• _TASK DESCRIPTION_: Examine the data line by line and report how many lines include the word "unfold", with no additional output.

• _Stored entries_:
----------------------------------------

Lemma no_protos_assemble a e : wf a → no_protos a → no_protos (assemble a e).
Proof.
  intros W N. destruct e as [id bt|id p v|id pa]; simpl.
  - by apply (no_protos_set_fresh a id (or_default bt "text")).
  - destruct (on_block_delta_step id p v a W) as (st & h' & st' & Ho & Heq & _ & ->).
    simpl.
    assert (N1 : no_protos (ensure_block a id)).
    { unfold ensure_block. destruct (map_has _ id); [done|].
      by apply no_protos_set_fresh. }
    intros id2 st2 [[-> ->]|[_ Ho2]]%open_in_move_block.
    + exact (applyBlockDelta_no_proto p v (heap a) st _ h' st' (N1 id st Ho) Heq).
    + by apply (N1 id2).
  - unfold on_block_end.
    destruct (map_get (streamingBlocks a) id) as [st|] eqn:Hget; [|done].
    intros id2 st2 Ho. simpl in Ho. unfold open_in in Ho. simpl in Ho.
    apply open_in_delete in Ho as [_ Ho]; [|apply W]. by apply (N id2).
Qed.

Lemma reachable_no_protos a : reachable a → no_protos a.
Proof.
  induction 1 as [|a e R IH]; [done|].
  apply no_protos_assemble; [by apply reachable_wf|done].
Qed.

----------------------------------------

• _THE ANSWER_: 3